Another stumbling block is the compatibility of controllers of different generations. Older models do not support dynamic redistribution of resources between channels. You have to either install intermediate modules, as in systems fromhttps://www.lyzhihuinongye.ru, where signal converters are used, or change all automation. But the latter is expensive, and not every farmer is ready for such costs.

It’s especially annoying when the software crashes. Once, during a firmware update, all sensor calibrations were reset - and the system ran idle for a week. Now we always save backup copies of settings on external media. And I advise clients to do the same, even if everything seems stable.

Examples of working configurations for different scales

For small greenhouses up to 0.5 hectares, a three-channel system is sufficient: one channel for basic nutrition, the second for corrections for leaf diagnostics, and the third for stimulants. But it is important not to overload it - for example, do not try to control additional lighting through one controller. I have seen cases where relays burned out because of this.

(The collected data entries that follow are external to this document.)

(** ** The message handler and the storage *)

(** X12: a message that is neither SKIP_WAITING nor GET_CACHE_STATUS, be
    its data falsy, without a type or of another type, and whatever ports
    it carries, is ignored: no platform call, no reply, no exception. *)
Theorem unrecognised_message_ignored (event : MessageEvent) (w : world) :
  type_is (data event) "SKIP_WAITING" = false ->
  type_is (data event) "GET_CACHE_STATUS" = false ->
  on_message event w = (Fulfilled tt, w).
Proof.
  intros S G. rewrite (on_message_other _ _ G). now rewrite S.
Qed.

Lemma unrecognised_message_ignored_witness :
  on_message Scenario.ping Example.installed = (Fulfilled tt, Example.installed).
Proof.
  apply (unrecognised_message_ignored Scenario.ping Example.installed);
    reflexivity.
Defined.

(** X13: asking for the cache status is not read-only.  When the main
    cache does not exist, a GET_CACHE_STATUS message creates it, empty and
    last in the storage, and the reply is an empty list with count 0. *)
Theorem status_query_creates_cache (event : MessageEvent) (w : world)
    (port : nat) (others : list nat) :
  type_is (data event) "GET_CACHE_STATUS" = true ->
  ports event = port :: others ->
  find_cache CACHE_NAME (store w) = None ->
  on_message event w =
  (Fulfilled tt,
   mkWorld (store w ++ [(CACHE_NAME, [])]) (PostMessage port [] 0 :: log w)).
Proof.
  intros T P F. rewrite (on_message_status _ _ T), P. cbn [nth_error].
  unfold main_cache, storage_open. now rewrite F.
Qed.

Lemma status_query_creates_cache_witness :
  on_message (Example.status_query [7]) Scenario.legacy =
  (Fulfilled tt,
   mkWorld (store Scenario.legacy ++ [(CACHE_NAME, [])])
     (PostMessage 7 [] 0 :: log Scenario.legacy)).
Proof.
  apply (status_query_creates_cache (Example.status_query [7]) Scenario.legacy
           7 []); reflexivity.
Defined.

(** X14: no message changes what a URL is answered with: after any
    message, with or without a port, [caches.match] gives for every URL
    what it gave before. *)
Theorem message_keeps_answers (event : MessageEvent) (w : world) (u : string) :
  storage_match (store (snd (on_message event w))) u = storage_match (store w) u.
Proof.
  destruct (type_is (data event) "GET_CACHE_STATUS") eqn:T.
  - rewrite (on_message_status _ _ T).
    destruct (nth_error (ports event) 0); cbn [snd store];
      apply storage_match_open.
  - rewrite (on_message_other _ _ T). cbn [snd].
    now destruct (type_is (data event) "SKIP_WAITING").
Qed.


(** ** What is not stored, and what activation leaves *)

(** X16: a miss never stores a URL that fails [shouldCache]: whatever the
    network delivers for it, the caller gets that response and the storage
    is left as it was, so the next request for the URL is a miss again. *)
Theorem miss_outside_shouldCache_not_stored
    (location_origin location_dir : string)
    (net : network) (request : Request) (w : world) (r : Response) :
  method request = "GET" ->
  JsString.startsWith (url request) "http" = true ->
  storage_match (store w) (url request) = None ->
  net (url request) = Some r ->
  shouldCache location_origin (url request) = false ->
  fst (on_fetch location_origin location_dir net request w)
    = RespondWith (Fulfilled (Some r)) /\
  store (snd (on_fetch location_origin location_dir net request w)) = store w /\
  storage_match
    (store (snd (on_fetch location_origin location_dir net request w)))
    (url request) = None.
Proof.
  intros G H M N C. apply settled_answers in N.
  destruct (on_fetch_miss_response location_origin location_dir net request w
              G H r M N) as [A B].
  split; [exact A|]. rewrite B, C.
  destruct (negb (status r =? 200)%Z || response_type_eqb (type r) error);
    cbn [store]; now split.
Qed.
Lemma malformed_flags_are_swallowed_witness :
  handle_cli_args (set_running true (__init__ "> " "1.0.0"))
                  "python script.py --bogus" =
    (set_running true (__init__ "> " "1.0.0"),
     [stderr_usage_error (argparse.unrecognized_arguments ["--bogus"])]) /\
  while_running (set_running true (__init__ "> " "1.0.0"))
                [line "python script.py --bogus"; line "hi"] =
    (fst (while_running (set_running true (__init__ "> " "1.0.0")) [line "hi"]),
     ([input_prompt "> "] ++ echo_input "python script.py --bogus"
      ++ [stderr_usage_error (argparse.unrecognized_arguments ["--bogus"])])
     ++ snd (while_running (set_running true (__init__ "> " "1.0.0"))
                           [line "hi"])).
Proof.
  destruct (malformed_flags_are_swallowed
              (set_running true (__init__ "> " "1.0.0"))
              "python script.py --bogus" [line "hi"]
              ["python"; "script.py"; "--bogus"]
              (argparse.unrecognized_arguments ["--bogus"])
              eq_refl eq_refl eq_refl)
    as (Hhandle & _ & _ & Hloop).
  split; [exact Hhandle | exact (Hloop eq_refl)].
Defined.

For industrial complexes over 5 hectares, cascade solutions are already needed. We designed a 12-channel system for a vegetable cluster in the Moscow region: four channels for tomatoes, three for cucumbers, two for greens, the rest are backup and for washing pipes. The key was the separation of the mains - so that if one unit breaks down, the entire irrigation would not stop.

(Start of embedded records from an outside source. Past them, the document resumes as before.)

(** The two expected fields of a response: its ["date"] and the field
    named after the base code.  [None] when the response is not an object
    or lacks either. *)
Definition fields (base : string) (data : value) : option (value * value) :=
  match data with
  | VDict d =>
      match d !! "date", d !! base with
      | Some dt, Some r => Some (dt, r)
      | _, _ => None
      end
  | _ => None
  end.

Section Specification.

Variable http_get : list string -> string -> option value.
Variable repr_other : value -> string.

(** One attempt, as the specification describes it: the request fails,
    or its response lacks a field, or it yields [(date, rates)]. *)
Definition attempt (w : World) (root base_code : string) : option (value * value) :=
  match http_get (requests w) (endpoint root base_code) with
  | Some data => fields (lower base_code) data
  | None => None
  end.

(** [fetchBaseRates] of the specification: primary first, fallback on a
    failed attempt, [SourceUnavailable] when both fail. *)
Definition fetchBaseRates (base_code : string) : M (value * value) := fun w =>
  let w1 := logged (endpoint PRIMARY_BASE base_code) w in
  match attempt w PRIMARY_BASE base_code with
  | Some out => (Ok out, w1)
  | None =>
      let w2 := logged (endpoint FALLBACK_BASE base_code) w1 in
      match attempt w1 FALLBACK_BASE base_code with
      | Some out => (Ok out, w2)
      | None => (Raise SourceUnavailable, w2)
      end
  end.

(** The cache test of [getUsdRates]: a table is present, and its age is
    below the TTL. *)
Definition present (c : Cache) : bool := truthy (rates c).
(** One iteration from a state satisfying the invariant: the roll succeeds
    and gives a valid hand that starts with the kept dice, the body
    succeeds, the invariant holds again and the mode count did not drop. *)
Lemma loop_body_inv s g :
  kept_inv s ->
  exists new_roll g1 s' g',
    roll_dice (previous_roll s) g = Ret (previous_roll s ++ new_roll, g1) /\
    valid_hand (previous_roll s ++ new_roll) /\
    loop_body s g = Ret (s', g') /\
    kept_inv s' /\
    mode_count s <= mode_count s' /\
    roll_count s' = S (roll_count s).
Proof.
  intros Hinv. destruct (kept_inv_faces s Hinv) as [Hlen Hfaces].
  destruct (roll_dice_ok _ g Hlen) as (new_roll & g1 & Hroll & Hfive & Hnew).
  set (roll := previous_roll s ++ new_roll) in *.
  assert (Hvalid : valid_hand roll).
  { split; [exact Hfive|]. apply Forall_app. now split. }
  pose proof (valid_hand_nonempty _ Hvalid) as Hne.
  destruct (find_what_to_keep_spec roll Hne) as ((f0 & Hf0in & Hf0) & Hmax & Hmode).
  destruct (find_what_to_keep_nonempty roll Hne) as [Hone _].
  assert (Hbound : snd (find_what_to_keep roll) <= 5).
  { rewrite <- Hf0, <- Hfive. apply freq_le_length. }
  assert (Hmono : mode_count s <= snd (find_what_to_keep roll)).
  { destruct Hinv as [_ [[_ Hle]|(keep & _ & _ & Hrep)]]; [lia|].
    assert (Hkept : mode_count s <= freq keep roll).
    { unfold roll. rewrite freq_app, Hrep, freq_repeat. lia. }
    specialize (Hmax keep). lia. }
  exists new_roll, g1.
  destruct (loop_body_run s g roll g1 Hroll Hne)
    as [[Hle Hbody]|(Hgt & keep & g2 & Hch & Hbody)].
  - eexists _, _.
    split; [exact Hroll|]. split; [exact Hvalid|]. split; [exact Hbody|].
    cbn [previous_roll roll_count mode_count].
    split; [|split; [exact Hmono | reflexivity]]. split; [exact Hbound|].
    left. split; [|exact Hle].
    destruct Hinv as [_ [[Hnil _]|(keep & _ & Htwo & _)]]; [exact Hnil|lia].
  - eexists _, _.
    split; [exact Hroll|]. split; [exact Hvalid|]. split; [exact Hbody|].
    cbn [previous_roll roll_count mode_count].
    split; [|split; [exact Hmono | reflexivity]]. split; [exact Hbound|].
    right. exists keep.
    apply random_choice_In in Hch. apply Hmode in Hch.
    assert (Hin : In keep roll) by (apply freq_pos_In; lia).
    destruct Hvalid as [_ Hall]. rewrite Forall_forall in Hall.
    split; [exact (Hall _ Hin)|]. split; [exact Hgt|].
    now rewrite keep_dice_repeat, Hch.
Qed.
(** * create-js-backend: the project generator's command-line driver

    A shallow embedding of the CLI driver (the [program.action] callback of
    the tool's entry script) and the properties of its observable contract:
    the manifest merge, the exit statuses, the abort path, the tolerated
    failures of the two child processes and the closing summary.

    The driver is a straight-line asynchronous script over four external
    facilities: the file system (fs-extra), the terminal prompts
    (inquirer), the console with its spinners (chalk, ora) and child
    processes (execa).  It is embedded as a state-and-exception monad over
    a [World]; what the operator types and which external calls fail are
    read from an [Env]. *)

From Stdlib Require Import Ascii.
From stdpp Require Import gmap strings list.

An interesting case is the adaptation of multi-channel systems for vertical farms. There you have to take into account not only the composition of the solutions, but also the feed angle. For example, for tiered installations with salads, we used fan nozzles with an adjustable sector - this allowed us to reduce water consumption by 15% without losing the quality of irrigation.

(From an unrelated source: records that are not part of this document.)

(** A parse that returns the paths, in terms of the files it leaves. *)
Lemma parse_returns ifc_file_path output_dir file_id w w' r :
  parse_ifc_to_files ifc_file_path output_dir file_id w = (w', Ok r) →
  r = (None, None)
  ∨ r = (Some (csv_path_of output_dir file_id),
         Some (json_path_of output_dir file_id))
    ∧ ∃ df, (extract_properties_from_ifc ifc_file_path w).2 = Ok df
        ∧ pd.empty df = false
        ∧ files w'
          = <[json_path_of output_dir file_id
              := JsonFile (map pd.clean_record (pd.to_records df))]>
              (<[csv_path_of output_dir file_id := CsvFile df]> (files w))
        ∧ os.path_exists w' output_dir = true.
Proof.
  unfold parse_ifc_to_files.
  set (w0 := print (LogStartParsing ifc_file_path file_id) w).
  pose proof (extract_result_same_disk ifc_file_path w w0 (same_disk_print _ w))
    as Hr.
  pose proof (extract_same_disk ifc_file_path w0) as Hsd1.
  destruct (extract_properties_from_ifc ifc_file_path w0) as [w1 r1].
  simpl in Hr, Hsd1. destruct r1 as [df|e]; [|done].
  destruct (pd.empty df) eqn:Hempty; [intros [= _ <-]; by left|].
  destruct (ensure_output_dir output_dir file_id w1) as [wd ready] eqn:Hens.
  destruct ready; simpl; [|intros [= _ <-]; by left].
  apply ensure_output_dir_ready in Hens as [Hfd Hdir].
  destruct (save_outputs _ _ df wd) as [w2 [[]|e]] eqn:Hsave;
    [|intros [= _ <-]; by left].
  apply save_outputs_ok in Hsave as [Hf2 Hd2].
  intros [= <- <-]. right. split; [done|]. exists df.
  assert (files wd = files w) as Hfw.
  { rewrite Hfd. by destruct Hsd1 as (<- & _). }
  rewrite Hfw in Hf2.
  split_and!; [done|done|done|].
  unfold os.path_exists. apply orb_true_iff.
  destruct Hdir as [Hfile|Hin].
  - left. apply bool_decide_eq_true in Hfile as [d Hd].
    destruct Hsd1 as (Hfiles & _). simpl in Hfiles. rewrite <-Hfiles in Hd.
    apply bool_decide_eq_true. rewrite Hf2.
    destruct (decide (output_dir = json_path_of output_dir file_id)) as [<-|?];
      [rewrite lookup_insert_eq; eauto|rewrite lookup_insert_ne by done].
    destruct (decide (output_dir = csv_path_of output_dir file_id)) as [<-|?];
      [rewrite lookup_insert_eq; eauto|rewrite lookup_insert_ne by done].
    eauto.
  - right. apply bool_decide_eq_true. by rewrite Hd2.
Qed.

Common operating errors and their consequences

The most common is ignoring filter prevention. In a multi-channel system, a clogged filter in one filter affects all channels. Once, because of this, the entire drip irrigation line in a potato field failed - 3 km of tapes had to be replaced. Now we always install backup filters and differential pressure sensors.

Another mistake is incorrect interpretation of sensor data. An EC meter may show high conductivity not due to excess fertilizer, but due to the accumulation of salts in the substrate. In such cases, we take the extract from the ground and compare it with the system readings - often the discrepancies reach 25%.

And finally, the human factor. Somehow the technician mixed up the hoses when connecting them and for a week the tomatoes received the cucumber solution. The result is a loss of 30% of the harvest. Now we mark all lines with colored tags and carry out unscheduled inspections. By the way, in the catalogShandong Linyao Intelligent Agriculture Technology Co.,LtdThere are ready-made solutions with color coding - a trifle, but it saves nerves.

Prospects for the development of multi-channel systems

Nowadays they are increasingly talking about AI integration, but in practice it is still more marketing. The real improvements come in the direction of simplifying interfaces. For example, in new controllers you can set not absolute values, but relative ones - “increase nitrogen by 10%?”, and the system itself will recalculate the proportions for all channels.

An interesting direction is modular systems, where you can expand channels as your farm expands. We tested this oneShandong Linyao Intelligent Agriculture Technology Co.,Ltd— to the base unit with 4 channels, you can add three more modules with 2 channels each. But there are still problems with synchronization with a large number of modules - delays of up to 2 seconds, which is critical for some crops.

I think the next step is predictive analytics, when the system not only reacts to changes, but predicts them. For example, according to the weather forecast, automatically reduce watering before rain. But this requires more accurate models than those that exist now. So far, I have only seen such functionality in experimental installations.